To attempt to prevent them from organizing and participating in the political process because you don’t like their views is to violate everything the U.S. is supposed to represent and is an abrogation of the Social Compact.
Deacon Duncan says
Which is why I have made no attempt to prevent them from organizing and participating in the political process. All I have done is to applaud the fact that Eich reaped what he sowed. Though of course, he reaped less than he sowed, because what he sowed was an attempt to subvert the democratic process in order to deny certain individuals the right to associate with whom they choose, and all he reaped was people exercising their right to freely express their opinion of his conduct and to freely choose to do business elsewhere as long as he was at the helm. If you support an individual right to discriminate, you should be proud.
oldoligarch says
You say he attempted to prevent homosexuals from associating with one another,but that is simply false.He was not advocating criminalizing homosexual behavior was he?He was not advocating police raids on homosexual bars or people’s homes to drag them off to treatment centers was he?

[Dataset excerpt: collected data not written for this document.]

Lemma find_named_insert_sorted d l n :
  def_name d ∉ def_name <$> l ->
  find_named def_name n (insert_sorted d l)
  = if decide (n = def_name d) then Some d else find_named def_name n l.
Proof.
  induction l as [|e l IH]; simpl; intros Hd.
  { repeat case_decide; congruence. }
  apply not_elem_of_cons in Hd as [Hne Hd]. case_bool_decide; simpl.
  - rewrite IH by done. repeat case_decide; congruence.
  - repeat case_decide; congruence.
Qed.

Lemma definitions_after_filter after l :
  StronglySorted name_lt l ->
  definitions_after after l = filter (fun e => str_lt after (def_name e)) l.
Proof.
  induction 1 as [|e l Hl IH Hall]; simpl; [done|]. rewrite filter_cons.
  case_bool_decide as Hlt; [rewrite decide_True by done|by rewrite decide_False].
  f_equal. symmetry. apply filter_all.
  eapply Forall_impl; [done|]. intros x Hx. by eapply str_lt_trans.
Qed.

Lemma page_names_spec limit names (items : list (class_definition Obj)) :
  let k := Z.to_nat (limit - len names) in
  page_names limit names items = (names ++ (def_name <$> take k items), drop k items).
Proof.
  revert names. induction items as [|e items IH]; intros names k; simpl.
  { by rewrite take_nil, drop_nil, app_nil_r. }
  destruct (len names <? limit) eqn:E; bool_simp.
  - rewrite IH, len_app. unfold k. change (len [def_name e]) with 1.
    replace (Z.to_nat (limit - len names)) with (S (Z.to_nat (limit - (len names + 1)))) by lia.
    simpl. by rewrite <- app_assoc.
  - unfold k. replace (Z.to_nat (limit - len names)) with 0%nat by lia. simpl. by rewrite app_nil_r.
Qed.

Lemma definition_names_valid l :
  Forall definition_ok l -> Forall (fun n => valid_name n false = true) (def_name <$> l).
Proof.
  intros Hl. rewrite Forall_fmap. eapply Forall_impl; [done|]. intros d (Hd & _).
  by apply valid_description_spec in Hd as ((Hn & _) & _).
Qed.
(** Text buffer.  [append] returns and stores the concatenation when it fits the
    string bound, without the subtraction wrapping, and otherwise reports
    [quota_exceeded] and keeps the text; the buffer never exceeds the bound and
    stays valid text, so the object remains a lawful instance of its class. *)
Lemma text_buffer_append_correct `{Utf8Laws} (t s : string) :
  valid_value (Text t) = true -> valid_value (Text s) = true ->
  invoke (text_buffer_object t) "append" [{| nv_name := "suffix"; nv_data := Text s |}]
  = (if strlen t + strlen s <=? max_string_bytes
     then (inl (Text (t +:+ s)), text_buffer_object (t +:+ s))
     else (inr (make_error quota_exceeded), text_buffer_object t))
  /\ state_matches text_buffer_definition
       (state (invoke (text_buffer_object t) "append" [{| nv_name := "suffix"; nv_data := Text s |}]).2)
     = true.
Proof.
  intros Ht Hs. pose proof (value_bytes_bound _ Ht) as Hb. cbn [value_bytes] in Hb.
  assert (Heq : invoke (text_buffer_object t) "append" [{| nv_name := "suffix"; nv_data := Text s |}]
    = if strlen t + strlen s <=? max_string_bytes
      then (inl (Text (t +:+ s)), text_buffer_object (t +:+ s))
      else (inr (make_error quota_exceeded), text_buffer_object t)).
  { cbn [invoke builtin_ops builtin_invoke]. unfold text_buffer_invoke, single_argument.
    cbn [nv_name nv_data]. rewrite Hs. simpl. rewrite append_exact by done. by destruct (_ <=? _). }
  split; [done|]. rewrite Heq. apply builtin_state_matches.
  destruct (_ <=? _) eqn:E; bool_simp; [|by constructor]. constructor. unfold valid_value in *. bool_simp.
  rewrite andb_true_iff, Z.leb_le, strlen_app. split; [lia|]. by apply utf8_app.
Qed.

(** C35: The built-in methods.  For every 64-bit value and delta, [increment] evaluates no
    overflowing signed expression (also for the smallest delta), returns and stores the
    exact sum when it is representable, and otherwise reports [numeric_overflow] and keeps
    the value.  For valid texts [append] returns and stores the concatenation when it fits
    the string bound, without the subtraction wrapping, and otherwise reports
    [quota_exceeded] and keeps the text; the buffer stays a lawful instance of its class. *)
Theorem builtin_methods_correct `{Utf8Laws} :
  (forall v d, in_i64 v -> in_i64 d ->
    is_Some (increment v d)
    /\ invoke (counter_object v) "increment" [{| nv_name := "delta"; nv_data := Integer d |}]
       = if (i64_min <=? v + d) && (v + d <=? i64_max)
         then (inl (Integer (v + d)), counter_object (v + d))
         else (inr (make_error numeric_overflow), counter_object v))
  /\ (forall t s, valid_value (Text t) = true -> valid_value (Text s) = true ->
    invoke (text_buffer_object t) "append" [{| nv_name := "suffix"; nv_data := Text s |}]
    = (if strlen t + strlen s <=? max_string_bytes
       then (inl (Text (t +:+ s)), text_buffer_object (t +:+ s))
       else (inr (make_error quota_exceeded), text_buffer_object t))
    /\ state_matches text_buffer_definition
         (state (invoke (text_buffer_object t) "append" [{| nv_name := "suffix"; nv_data := Text s |}]).2)
       = true).
Proof. split; [apply counter_increment_correct|apply text_buffer_append_correct]. Qed.

Lemma builtin_methods_correct_witness :
  @invoke _ (@builtin_ops utf8_reference) (counter_object (-1)) "increment"
    [{| nv_name := "delta"; nv_data := Integer i64_min |}]
  = (inr (make_error numeric_overflow), counter_object (-1))
  /\ @invoke _ (@builtin_ops utf8_reference) (text_buffer_object "pipe") "append"
       [{| nv_name := "suffix"; nv_data := Text "forge" |}]
     = (inl (Text "pipeforge"), text_buffer_object "pipeforge").
Proof.
  destruct (@builtin_methods_correct utf8_reference utf8_reference_laws) as [Hc Ht]. split.
  - destruct (Hc (-1) i64_min) as [_ He]; [unfold in_i64, i64_min, i64_max; lia..|]. rewrite He. reflexivity.
  - destruct (Ht "pipe" "forge") as [He _]; [reflexivity..|]. rewrite He. reflexivity.
Defined.

Lemma registry_add_correct_witness :
  (registry_add (@builtin_registry utf8_reference) (@counter_definition utf8_reference)).1
  = Some (make_error invalid_request).
Proof.
  pose proof (registry_add_correct (@builtin_registry utf8_reference) (@counter_definition utf8_reference)
    builtin_registry_wf ltac:(unfold in_u64; vm_compute; split; congruence)) as [_ Ha].
  destruct (registry_add _ _) as [[e|] r'].
  - destruct Ha as [_ [[_ ->]|(_ & Hl & _)]]; [reflexivity|].
    rewrite builtin_registry_definitions in Hl. discriminate Hl.
  - destruct Ha as [(_ & _ & _ & _ & Hn) _]. unfold registry_find in Hn.
    rewrite builtin_registry_definitions in Hn. discriminate Hn.
Defined.

Lemma registry_enumeration_witness :
  collect (names_page (@builtin_registry utf8_reference) 1) 3 "" = Some ["Counter"; "TextBuffer"].
Proof.
  pose proof (registry_enumeration (@builtin_registry utf8_reference) 1 builtin_registry_wf
    ltac:(unfold max_entries; lia)) as [Hc _].
  unfold names in Hc. rewrite builtin_registry_definitions in Hc. exact Hc.
Defined.
(** One page of [list_values], as entries with an optional cursor. *)
Definition values_page st ids (limit after : Z) : list (Z * value) * option Z :=
  match execute registry st ids (list_values after limit) with
  | Some (o_values page, _, _) =>
      (record_entry <$> vp_values page,
       if vp_next page =? 0 then None else Some (vp_next page))
  | _ => ([], None)
  end.

Lemma record_entries (l : list (Z * value)) :
  record_entry <$> (entry_record <$> l) = l.
Proof. induction l as [|[id v] l IH]; [done|]. rewrite !fmap_cons, IH. done. Qed.

Lemma values_page_ok st ids limit after :
  store_wf registry st ids -> 1 <= limit <= max_entries -> 0 <= after ->
  len (values_page st ids limit after).1 <= limit
  /\ zsum (fun e => value_charge e.2) (values_page st ids limit after).1 <= page_byte_budget
  /\ page_ok fst past_key (entries (values_ st)) after
       (values_page st ids limit after).1 (values_page st ids limit after).2.
Proof.
  intros wf Hlim Ha. unfold values_page.
  destruct (execute_step registry registry_ok st ids (list_values after limit) wf) as ([[o st'] ids'] & -> & _ & _ & Hs);
    [simpl; lia|]. simpl in Hs.
  inversion Hs as [op Hcl|op c Hcl Href|op o' Hcl Hans| | | |]; subst; simpl.
  - simpl in Hcl. apply (wf_closed _ _ _ wf) in Hcl as [-> _]. split_and!; [unfold len; simpl; lia|done|].
    by exists [].
  - inversion Href; subst. lia.
  - inversion Hans; subst. simpl. rewrite record_entries. split_and!; [lia|done..].
Qed.

Lemma values_all_remaining st ids :
  store_wf registry st ids -> remaining past_key (entries (values_ st)) 0 = entries (values_ st).
Proof.
  intros wf. apply filter_all, Forall_forall. intros [id v] Hin%elem_of_entries.
  apply (wf_values _ _ _ wf) in Hin as [[? _] _]. unfold past_key. simpl. lia.
Qed.
End run.

(** ** Properties *)
Section properties.
Context `{Utf8Ops} {Obj : Type} `{ObjectOps Obj}.
Context (registry : class_registry Obj).
Implicit Types (st : session_store Obj) (ids : identifier_source).

(** C4: Refinement of the session store.  On a well-formed store over a registered
    set of arbitrary plug-ins, [execute] is defined for every operation (no
    [back()] of an empty vector, no wrap-around in the accounting), keeps the store
    well-formed, advances the identifier source at most forward, and is a step of
    the contract [spec_step]: it refuses exactly for a listed reason with the listed
    code, answers queries from the contents, and performs the listed change. *)
Theorem execute_refines st ids op :
  registry_wf registry -> store_wf registry st ids -> operation_typed op ->
  exists o st' ids', execute registry st ids op = Some (o, st', ids')
    /\ store_wf registry st' ids' /\ ids_le ids ids'
    /\ spec_step registry (abs st) ids op o (abs st') ids'.
Proof.
  intros Hr wf Hop. destruct (execute_step registry Hr st ids op wf Hop) as ([[o st'] ids'] & He & Hs).
  exists o, st', ids'. by split.
Qed.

To tolerate something is to put up with it to endure it even when you don’t like it.Our society is tolerant of homosexuals.
But homosexuals want an endorsement an approval of their sexual orientation.They want it seen as a normal variation of the sex drive.This is what same-sex marriage is supossed to bring and this is what I believe Eich opossed. And rightly so.
There is no normal variation in human sexual behavior because there is only one way humans can reproduce.
Deacon Duncan says
Marriage, as a relationship between two people, is a form of association. Eich was part of an organized movement that was attempting to deny gay people their constitutionally protected right to associate with one another as spouses. Whether or not he was willing to allow them other forms of association is irrelevant. It is just as great a violation of constitutional rights to forbid free association to gays as it would be to outlaw believers forming churches. Claiming that believers could gather together for Bible studies would not make it any less a violation to forbid them to form churches.
Homosexuals want nothing more than what heterosexuals have, and they’re entitled to it. Your prejudices notwithstanding, there’s a lot more to sex than just reproduction. People marry infertile people, people marry people who don’t want kids, old people get married, as everyone knows. It’s patently obvious that homophobes are using reproduction as a pretext for persecuting and discriminating against gays, since nobody has any problem with childless marriages under any other circumstances. There’s no legitimate reason for having any problem with gay marriages either. Laws against gays are pure, spiteful, selfish meddling in other people’s business. This kind of injustice and oppression has no place in a free society.
F [i'm not here, i'm gone] says
There was a civics/history teacher in my high school, who had tacked up on the wall, among other things, an extremely old handwritten poster that said “Majority Rules, Minority Rights”. It’s one of those things a democracy has to take as a central pillar, along with not worshiping corporate capitalism and placing it above all else
timberwoof says
Deacon, this is the most concise and complete debunking of the “naturalistic” argument against homosexuality I’ve read in a long time. I wish I had seen it, oh, 34 years ago.
I think that your “variety of ways we can recognize when it is irrational to insist on discriminating against people who are doing no harm to anyone” is as useful a tool as Carl Sagan’s Baloney Detection Kit. It deserves some elaboration in a post all on its own.